> [What to do] Filter the material, keeping only lines with the word "take".

> [Data in this exercise]
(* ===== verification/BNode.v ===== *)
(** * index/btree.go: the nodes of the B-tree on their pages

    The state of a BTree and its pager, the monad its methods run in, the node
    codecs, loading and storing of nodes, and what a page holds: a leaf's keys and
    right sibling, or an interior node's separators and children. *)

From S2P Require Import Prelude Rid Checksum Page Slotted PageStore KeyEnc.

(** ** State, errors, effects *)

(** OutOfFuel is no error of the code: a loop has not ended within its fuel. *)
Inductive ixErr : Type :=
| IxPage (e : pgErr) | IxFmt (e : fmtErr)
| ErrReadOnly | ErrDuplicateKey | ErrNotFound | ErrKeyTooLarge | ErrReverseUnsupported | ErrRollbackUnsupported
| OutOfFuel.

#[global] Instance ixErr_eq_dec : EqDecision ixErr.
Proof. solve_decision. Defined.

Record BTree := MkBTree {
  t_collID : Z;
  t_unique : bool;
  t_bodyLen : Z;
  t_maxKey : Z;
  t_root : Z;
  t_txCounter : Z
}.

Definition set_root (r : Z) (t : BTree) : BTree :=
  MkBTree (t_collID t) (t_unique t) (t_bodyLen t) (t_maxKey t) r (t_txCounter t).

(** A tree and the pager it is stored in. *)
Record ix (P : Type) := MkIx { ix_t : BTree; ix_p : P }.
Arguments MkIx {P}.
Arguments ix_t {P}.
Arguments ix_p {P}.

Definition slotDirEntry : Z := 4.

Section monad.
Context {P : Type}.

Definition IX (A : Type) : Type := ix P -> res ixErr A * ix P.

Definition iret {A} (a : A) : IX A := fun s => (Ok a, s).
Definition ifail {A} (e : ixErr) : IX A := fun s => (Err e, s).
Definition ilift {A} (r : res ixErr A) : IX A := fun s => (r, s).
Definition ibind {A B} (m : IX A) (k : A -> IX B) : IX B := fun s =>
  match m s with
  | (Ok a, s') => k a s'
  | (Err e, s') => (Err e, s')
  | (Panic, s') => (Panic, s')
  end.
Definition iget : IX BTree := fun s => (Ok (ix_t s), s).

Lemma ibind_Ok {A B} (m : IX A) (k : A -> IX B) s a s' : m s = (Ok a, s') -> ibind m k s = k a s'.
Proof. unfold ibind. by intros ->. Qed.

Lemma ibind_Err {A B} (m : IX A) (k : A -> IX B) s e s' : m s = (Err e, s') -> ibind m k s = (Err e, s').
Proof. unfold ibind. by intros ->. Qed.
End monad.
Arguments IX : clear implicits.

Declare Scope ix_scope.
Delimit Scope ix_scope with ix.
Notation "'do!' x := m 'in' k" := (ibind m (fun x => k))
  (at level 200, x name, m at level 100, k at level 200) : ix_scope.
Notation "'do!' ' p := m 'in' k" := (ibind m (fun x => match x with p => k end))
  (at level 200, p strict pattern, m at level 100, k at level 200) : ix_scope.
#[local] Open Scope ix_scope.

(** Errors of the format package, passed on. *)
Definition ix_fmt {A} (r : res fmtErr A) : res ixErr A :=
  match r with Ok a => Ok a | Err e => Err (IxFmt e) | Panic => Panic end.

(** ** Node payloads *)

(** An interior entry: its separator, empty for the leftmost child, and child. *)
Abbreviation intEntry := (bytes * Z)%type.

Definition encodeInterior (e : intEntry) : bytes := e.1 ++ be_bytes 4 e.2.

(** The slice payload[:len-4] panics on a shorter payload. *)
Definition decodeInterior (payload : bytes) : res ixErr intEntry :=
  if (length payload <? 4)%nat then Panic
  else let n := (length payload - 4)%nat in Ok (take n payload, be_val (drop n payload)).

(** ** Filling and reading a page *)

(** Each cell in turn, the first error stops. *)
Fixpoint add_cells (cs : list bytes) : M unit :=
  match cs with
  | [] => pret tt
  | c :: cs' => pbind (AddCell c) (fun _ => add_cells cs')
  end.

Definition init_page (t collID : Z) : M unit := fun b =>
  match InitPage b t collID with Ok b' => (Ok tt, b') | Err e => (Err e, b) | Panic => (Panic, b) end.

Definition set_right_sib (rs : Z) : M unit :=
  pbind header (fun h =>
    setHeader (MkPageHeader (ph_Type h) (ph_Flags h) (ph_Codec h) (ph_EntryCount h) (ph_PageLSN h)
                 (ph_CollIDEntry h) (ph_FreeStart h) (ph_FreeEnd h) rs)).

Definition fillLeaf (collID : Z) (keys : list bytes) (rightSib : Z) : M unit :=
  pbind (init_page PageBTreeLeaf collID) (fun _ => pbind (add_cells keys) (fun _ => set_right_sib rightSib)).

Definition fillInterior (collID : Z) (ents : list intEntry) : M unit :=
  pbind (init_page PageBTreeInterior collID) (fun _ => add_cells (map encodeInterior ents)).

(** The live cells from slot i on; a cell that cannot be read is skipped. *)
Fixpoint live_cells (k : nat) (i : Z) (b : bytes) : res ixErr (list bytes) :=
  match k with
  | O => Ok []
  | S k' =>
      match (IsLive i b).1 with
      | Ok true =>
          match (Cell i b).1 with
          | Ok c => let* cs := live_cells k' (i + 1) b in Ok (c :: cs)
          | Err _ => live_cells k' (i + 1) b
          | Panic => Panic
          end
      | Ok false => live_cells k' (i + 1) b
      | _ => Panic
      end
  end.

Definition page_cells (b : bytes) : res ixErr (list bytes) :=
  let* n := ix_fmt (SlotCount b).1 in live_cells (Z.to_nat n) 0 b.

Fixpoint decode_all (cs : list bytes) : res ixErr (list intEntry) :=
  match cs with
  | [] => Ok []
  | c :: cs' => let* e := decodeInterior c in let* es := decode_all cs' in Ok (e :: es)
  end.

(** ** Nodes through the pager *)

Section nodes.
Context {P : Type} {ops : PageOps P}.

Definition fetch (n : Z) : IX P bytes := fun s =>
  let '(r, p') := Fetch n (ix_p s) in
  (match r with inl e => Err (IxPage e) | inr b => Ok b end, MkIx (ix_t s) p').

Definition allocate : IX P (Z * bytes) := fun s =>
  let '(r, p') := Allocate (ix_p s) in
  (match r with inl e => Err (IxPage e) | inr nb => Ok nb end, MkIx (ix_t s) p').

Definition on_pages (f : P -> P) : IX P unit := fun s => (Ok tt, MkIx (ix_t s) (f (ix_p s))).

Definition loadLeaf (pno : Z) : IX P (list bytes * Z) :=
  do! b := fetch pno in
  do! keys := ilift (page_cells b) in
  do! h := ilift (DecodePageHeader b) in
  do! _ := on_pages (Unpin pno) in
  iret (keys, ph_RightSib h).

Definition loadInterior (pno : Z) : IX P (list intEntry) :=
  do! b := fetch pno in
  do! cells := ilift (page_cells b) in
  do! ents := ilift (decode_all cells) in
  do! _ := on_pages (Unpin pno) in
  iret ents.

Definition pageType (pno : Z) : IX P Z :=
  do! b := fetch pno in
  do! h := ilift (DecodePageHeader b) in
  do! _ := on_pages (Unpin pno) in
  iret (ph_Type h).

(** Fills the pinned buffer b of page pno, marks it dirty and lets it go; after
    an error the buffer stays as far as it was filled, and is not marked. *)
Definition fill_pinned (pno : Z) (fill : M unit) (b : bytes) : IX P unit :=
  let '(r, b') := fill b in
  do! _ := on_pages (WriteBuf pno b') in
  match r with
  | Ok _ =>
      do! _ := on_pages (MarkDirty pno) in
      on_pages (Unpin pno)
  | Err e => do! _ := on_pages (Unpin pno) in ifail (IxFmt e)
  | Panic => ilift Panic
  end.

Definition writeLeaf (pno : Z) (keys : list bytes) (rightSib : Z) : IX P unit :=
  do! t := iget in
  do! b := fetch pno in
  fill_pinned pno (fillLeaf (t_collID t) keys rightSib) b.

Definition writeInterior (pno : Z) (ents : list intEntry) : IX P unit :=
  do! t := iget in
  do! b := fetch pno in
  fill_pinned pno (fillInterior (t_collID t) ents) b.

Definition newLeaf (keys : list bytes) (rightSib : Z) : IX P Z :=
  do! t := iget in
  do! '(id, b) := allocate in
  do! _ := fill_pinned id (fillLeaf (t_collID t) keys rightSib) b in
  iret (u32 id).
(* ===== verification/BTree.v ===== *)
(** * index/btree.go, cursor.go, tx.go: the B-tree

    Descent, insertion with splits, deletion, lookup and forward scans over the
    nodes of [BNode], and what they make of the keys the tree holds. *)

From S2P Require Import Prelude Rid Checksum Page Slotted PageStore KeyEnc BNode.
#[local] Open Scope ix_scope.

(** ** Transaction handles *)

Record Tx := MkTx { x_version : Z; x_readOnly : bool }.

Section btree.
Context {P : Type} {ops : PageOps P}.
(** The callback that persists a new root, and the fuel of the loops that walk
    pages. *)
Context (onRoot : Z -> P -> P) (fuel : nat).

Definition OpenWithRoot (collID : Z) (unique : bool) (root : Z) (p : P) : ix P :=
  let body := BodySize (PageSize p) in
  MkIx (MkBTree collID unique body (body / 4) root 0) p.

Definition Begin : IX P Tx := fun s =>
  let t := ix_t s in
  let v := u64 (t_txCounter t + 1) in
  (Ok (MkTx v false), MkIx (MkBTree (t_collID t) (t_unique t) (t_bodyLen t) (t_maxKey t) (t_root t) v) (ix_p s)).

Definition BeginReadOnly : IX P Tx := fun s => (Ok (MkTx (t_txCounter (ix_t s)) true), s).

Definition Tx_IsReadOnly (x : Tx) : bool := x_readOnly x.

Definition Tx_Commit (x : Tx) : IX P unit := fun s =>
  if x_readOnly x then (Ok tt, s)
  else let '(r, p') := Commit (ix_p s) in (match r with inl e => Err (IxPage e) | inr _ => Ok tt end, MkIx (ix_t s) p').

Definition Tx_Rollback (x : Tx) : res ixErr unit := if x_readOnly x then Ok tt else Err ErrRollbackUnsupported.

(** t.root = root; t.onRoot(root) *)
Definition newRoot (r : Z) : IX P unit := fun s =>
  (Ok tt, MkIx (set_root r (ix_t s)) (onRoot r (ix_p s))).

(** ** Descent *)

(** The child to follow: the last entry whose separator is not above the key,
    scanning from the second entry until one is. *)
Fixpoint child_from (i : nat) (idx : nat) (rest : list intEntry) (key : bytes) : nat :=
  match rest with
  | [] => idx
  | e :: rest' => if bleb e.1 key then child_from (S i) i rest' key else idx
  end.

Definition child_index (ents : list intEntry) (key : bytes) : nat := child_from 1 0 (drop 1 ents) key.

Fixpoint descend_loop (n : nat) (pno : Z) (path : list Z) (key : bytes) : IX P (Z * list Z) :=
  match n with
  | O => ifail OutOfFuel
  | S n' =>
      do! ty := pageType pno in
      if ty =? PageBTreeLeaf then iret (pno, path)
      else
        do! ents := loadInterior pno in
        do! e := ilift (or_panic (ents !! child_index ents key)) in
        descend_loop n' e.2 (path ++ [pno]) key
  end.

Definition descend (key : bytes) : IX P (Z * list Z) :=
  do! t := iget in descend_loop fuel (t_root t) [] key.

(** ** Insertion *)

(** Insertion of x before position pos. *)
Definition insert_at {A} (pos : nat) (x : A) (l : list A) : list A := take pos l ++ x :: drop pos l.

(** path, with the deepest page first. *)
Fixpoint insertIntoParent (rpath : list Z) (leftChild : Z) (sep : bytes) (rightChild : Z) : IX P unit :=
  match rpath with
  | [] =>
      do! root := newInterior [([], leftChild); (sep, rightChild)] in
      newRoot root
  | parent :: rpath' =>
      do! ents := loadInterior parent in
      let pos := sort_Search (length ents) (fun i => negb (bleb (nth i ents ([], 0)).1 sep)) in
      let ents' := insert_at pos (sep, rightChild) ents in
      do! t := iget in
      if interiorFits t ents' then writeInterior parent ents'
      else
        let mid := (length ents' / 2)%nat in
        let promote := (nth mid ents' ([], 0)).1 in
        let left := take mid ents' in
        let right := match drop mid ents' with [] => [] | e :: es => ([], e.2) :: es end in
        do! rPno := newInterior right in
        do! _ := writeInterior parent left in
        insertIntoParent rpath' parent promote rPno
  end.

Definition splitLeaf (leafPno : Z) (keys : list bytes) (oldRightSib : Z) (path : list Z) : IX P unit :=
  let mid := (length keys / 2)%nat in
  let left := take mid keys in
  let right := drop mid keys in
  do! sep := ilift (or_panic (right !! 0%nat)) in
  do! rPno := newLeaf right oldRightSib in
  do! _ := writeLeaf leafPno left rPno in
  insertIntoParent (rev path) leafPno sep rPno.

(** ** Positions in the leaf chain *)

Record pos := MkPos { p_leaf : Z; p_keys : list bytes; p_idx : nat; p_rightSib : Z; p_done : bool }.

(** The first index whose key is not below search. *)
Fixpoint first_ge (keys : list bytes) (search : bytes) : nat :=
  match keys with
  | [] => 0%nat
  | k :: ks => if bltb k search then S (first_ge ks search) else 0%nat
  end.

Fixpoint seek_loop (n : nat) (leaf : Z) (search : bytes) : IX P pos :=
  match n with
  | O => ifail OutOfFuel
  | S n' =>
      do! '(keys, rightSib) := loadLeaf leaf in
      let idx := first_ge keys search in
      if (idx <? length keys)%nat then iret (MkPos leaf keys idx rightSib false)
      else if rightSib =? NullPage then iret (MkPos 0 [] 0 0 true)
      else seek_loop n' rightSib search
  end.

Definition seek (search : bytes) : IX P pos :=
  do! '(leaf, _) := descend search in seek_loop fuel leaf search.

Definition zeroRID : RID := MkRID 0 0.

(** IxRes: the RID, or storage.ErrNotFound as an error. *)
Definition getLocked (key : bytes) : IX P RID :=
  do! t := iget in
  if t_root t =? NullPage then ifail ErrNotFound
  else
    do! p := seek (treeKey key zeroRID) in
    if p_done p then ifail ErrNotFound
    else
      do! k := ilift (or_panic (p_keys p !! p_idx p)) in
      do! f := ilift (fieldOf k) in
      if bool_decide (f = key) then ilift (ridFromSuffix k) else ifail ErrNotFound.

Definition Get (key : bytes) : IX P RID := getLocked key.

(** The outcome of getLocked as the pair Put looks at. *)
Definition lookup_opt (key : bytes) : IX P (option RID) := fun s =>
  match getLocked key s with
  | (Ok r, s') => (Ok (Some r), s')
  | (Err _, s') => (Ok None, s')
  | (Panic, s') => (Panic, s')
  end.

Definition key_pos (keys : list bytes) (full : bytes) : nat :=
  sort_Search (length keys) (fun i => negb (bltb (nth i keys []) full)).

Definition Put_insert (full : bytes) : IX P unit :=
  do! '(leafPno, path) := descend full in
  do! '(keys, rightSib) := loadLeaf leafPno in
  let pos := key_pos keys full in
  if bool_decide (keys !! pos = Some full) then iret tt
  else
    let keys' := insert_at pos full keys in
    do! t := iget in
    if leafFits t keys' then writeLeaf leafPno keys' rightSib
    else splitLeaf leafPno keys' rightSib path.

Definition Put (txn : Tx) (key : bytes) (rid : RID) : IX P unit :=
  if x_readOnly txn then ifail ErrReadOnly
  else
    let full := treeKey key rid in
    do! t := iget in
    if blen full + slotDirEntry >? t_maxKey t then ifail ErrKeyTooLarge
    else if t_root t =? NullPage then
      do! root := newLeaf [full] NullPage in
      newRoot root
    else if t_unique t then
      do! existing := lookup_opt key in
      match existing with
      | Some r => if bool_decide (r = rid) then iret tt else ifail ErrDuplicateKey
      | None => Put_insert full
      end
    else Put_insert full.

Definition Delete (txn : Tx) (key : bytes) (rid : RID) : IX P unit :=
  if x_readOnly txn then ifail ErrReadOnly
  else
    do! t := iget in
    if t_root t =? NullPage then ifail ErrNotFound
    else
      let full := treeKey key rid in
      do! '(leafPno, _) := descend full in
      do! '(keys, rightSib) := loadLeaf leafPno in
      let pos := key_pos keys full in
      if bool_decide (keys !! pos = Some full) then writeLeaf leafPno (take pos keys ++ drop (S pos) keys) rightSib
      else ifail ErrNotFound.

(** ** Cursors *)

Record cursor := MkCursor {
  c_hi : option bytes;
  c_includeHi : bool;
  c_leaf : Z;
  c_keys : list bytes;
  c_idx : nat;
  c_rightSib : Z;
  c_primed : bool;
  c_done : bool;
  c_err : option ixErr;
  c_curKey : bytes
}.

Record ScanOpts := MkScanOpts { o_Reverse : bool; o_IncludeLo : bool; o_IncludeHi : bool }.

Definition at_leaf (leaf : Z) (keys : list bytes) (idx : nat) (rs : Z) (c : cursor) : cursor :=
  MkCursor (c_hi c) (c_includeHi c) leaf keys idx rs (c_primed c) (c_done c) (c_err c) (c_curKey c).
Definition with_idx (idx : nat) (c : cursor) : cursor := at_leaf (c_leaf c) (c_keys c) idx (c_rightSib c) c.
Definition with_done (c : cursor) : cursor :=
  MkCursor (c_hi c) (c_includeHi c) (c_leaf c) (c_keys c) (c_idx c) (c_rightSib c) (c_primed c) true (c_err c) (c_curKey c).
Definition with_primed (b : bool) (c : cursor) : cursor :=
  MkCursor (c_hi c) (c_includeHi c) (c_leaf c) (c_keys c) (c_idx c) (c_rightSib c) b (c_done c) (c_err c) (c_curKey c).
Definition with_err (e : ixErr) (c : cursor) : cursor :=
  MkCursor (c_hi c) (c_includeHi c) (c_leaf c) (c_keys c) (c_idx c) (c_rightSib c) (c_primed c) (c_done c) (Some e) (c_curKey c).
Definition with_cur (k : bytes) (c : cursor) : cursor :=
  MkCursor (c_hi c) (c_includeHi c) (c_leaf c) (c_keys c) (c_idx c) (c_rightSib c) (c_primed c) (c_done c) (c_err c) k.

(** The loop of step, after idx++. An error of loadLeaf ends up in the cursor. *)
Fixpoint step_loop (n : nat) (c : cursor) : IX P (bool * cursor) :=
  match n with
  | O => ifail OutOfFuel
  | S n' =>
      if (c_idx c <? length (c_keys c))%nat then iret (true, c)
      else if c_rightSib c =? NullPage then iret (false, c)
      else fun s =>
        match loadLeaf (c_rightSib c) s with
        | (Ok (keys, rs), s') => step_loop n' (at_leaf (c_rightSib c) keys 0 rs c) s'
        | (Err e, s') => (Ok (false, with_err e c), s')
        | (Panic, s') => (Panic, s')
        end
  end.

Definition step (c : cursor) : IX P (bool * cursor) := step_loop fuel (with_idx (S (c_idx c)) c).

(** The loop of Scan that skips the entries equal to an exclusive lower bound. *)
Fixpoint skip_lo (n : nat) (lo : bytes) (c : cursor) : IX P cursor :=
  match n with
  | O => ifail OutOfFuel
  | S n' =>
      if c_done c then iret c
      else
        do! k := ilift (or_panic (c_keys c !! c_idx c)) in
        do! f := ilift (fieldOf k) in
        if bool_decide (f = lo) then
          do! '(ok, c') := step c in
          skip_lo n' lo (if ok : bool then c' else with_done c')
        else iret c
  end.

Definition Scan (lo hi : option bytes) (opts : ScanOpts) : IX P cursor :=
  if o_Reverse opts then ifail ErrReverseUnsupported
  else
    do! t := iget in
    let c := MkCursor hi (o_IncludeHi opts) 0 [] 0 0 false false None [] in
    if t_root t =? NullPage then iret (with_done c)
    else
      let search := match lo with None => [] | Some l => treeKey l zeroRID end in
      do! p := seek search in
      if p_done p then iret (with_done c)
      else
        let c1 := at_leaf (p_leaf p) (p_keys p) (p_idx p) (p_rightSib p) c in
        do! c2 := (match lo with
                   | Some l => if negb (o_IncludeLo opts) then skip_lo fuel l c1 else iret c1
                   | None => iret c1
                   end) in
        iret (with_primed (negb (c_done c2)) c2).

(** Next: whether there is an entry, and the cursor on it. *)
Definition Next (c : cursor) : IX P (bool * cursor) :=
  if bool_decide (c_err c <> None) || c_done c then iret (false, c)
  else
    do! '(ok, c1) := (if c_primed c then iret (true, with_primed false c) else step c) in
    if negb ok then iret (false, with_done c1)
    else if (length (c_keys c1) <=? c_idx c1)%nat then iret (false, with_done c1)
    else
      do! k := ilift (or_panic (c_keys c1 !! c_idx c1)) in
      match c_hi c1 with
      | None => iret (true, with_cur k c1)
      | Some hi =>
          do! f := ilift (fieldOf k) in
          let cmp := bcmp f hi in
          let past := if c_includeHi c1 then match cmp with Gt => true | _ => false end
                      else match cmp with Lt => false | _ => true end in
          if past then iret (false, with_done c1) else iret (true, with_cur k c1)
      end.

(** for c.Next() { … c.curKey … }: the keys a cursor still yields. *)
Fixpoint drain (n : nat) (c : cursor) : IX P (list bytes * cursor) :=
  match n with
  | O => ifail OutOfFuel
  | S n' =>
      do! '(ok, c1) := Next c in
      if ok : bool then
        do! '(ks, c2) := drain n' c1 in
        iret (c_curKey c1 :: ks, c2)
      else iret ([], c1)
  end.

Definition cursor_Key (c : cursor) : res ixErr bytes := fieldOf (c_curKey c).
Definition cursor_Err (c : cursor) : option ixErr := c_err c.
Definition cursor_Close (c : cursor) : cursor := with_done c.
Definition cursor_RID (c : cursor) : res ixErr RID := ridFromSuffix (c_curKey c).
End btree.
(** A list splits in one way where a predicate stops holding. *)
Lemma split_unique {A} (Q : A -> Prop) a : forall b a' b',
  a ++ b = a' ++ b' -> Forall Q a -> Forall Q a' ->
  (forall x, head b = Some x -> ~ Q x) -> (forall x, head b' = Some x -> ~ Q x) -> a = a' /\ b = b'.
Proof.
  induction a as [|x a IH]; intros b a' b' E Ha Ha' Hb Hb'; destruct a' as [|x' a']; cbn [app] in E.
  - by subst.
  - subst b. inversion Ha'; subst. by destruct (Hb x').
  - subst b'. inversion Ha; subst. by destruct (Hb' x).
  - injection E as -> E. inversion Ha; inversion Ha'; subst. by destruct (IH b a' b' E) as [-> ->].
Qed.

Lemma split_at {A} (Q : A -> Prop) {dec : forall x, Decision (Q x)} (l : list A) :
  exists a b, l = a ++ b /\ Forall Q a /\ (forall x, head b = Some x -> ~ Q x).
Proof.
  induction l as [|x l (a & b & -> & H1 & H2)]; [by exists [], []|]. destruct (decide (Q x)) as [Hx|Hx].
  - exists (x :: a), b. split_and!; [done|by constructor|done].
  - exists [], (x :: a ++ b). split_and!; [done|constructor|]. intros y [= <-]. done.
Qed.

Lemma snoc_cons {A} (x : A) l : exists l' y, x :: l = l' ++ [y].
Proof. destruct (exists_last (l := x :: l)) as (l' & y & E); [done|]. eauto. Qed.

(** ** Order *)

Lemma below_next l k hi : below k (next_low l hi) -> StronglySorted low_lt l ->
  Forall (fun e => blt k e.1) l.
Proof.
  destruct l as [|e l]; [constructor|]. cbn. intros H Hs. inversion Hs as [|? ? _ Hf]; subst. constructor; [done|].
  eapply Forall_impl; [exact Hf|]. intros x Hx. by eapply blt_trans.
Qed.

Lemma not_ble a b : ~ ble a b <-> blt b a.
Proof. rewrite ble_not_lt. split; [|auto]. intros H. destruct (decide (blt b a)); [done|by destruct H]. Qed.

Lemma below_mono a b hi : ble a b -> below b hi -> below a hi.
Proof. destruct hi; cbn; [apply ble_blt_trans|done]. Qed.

> [Written response]
  else let n := (length payload - 4)%nat in Ok (take n payload, be_val (drop n payload)).
Definition insert_at {A} (pos : nat) (x : A) (l : list A) : list A := take pos l ++ x :: drop pos l.
        let left := take mid ents' in
  let left := take mid keys in
      if bool_decide (keys !! pos = Some full) then writeLeaf leafPno (take pos keys ++ drop (S pos) keys) rightSib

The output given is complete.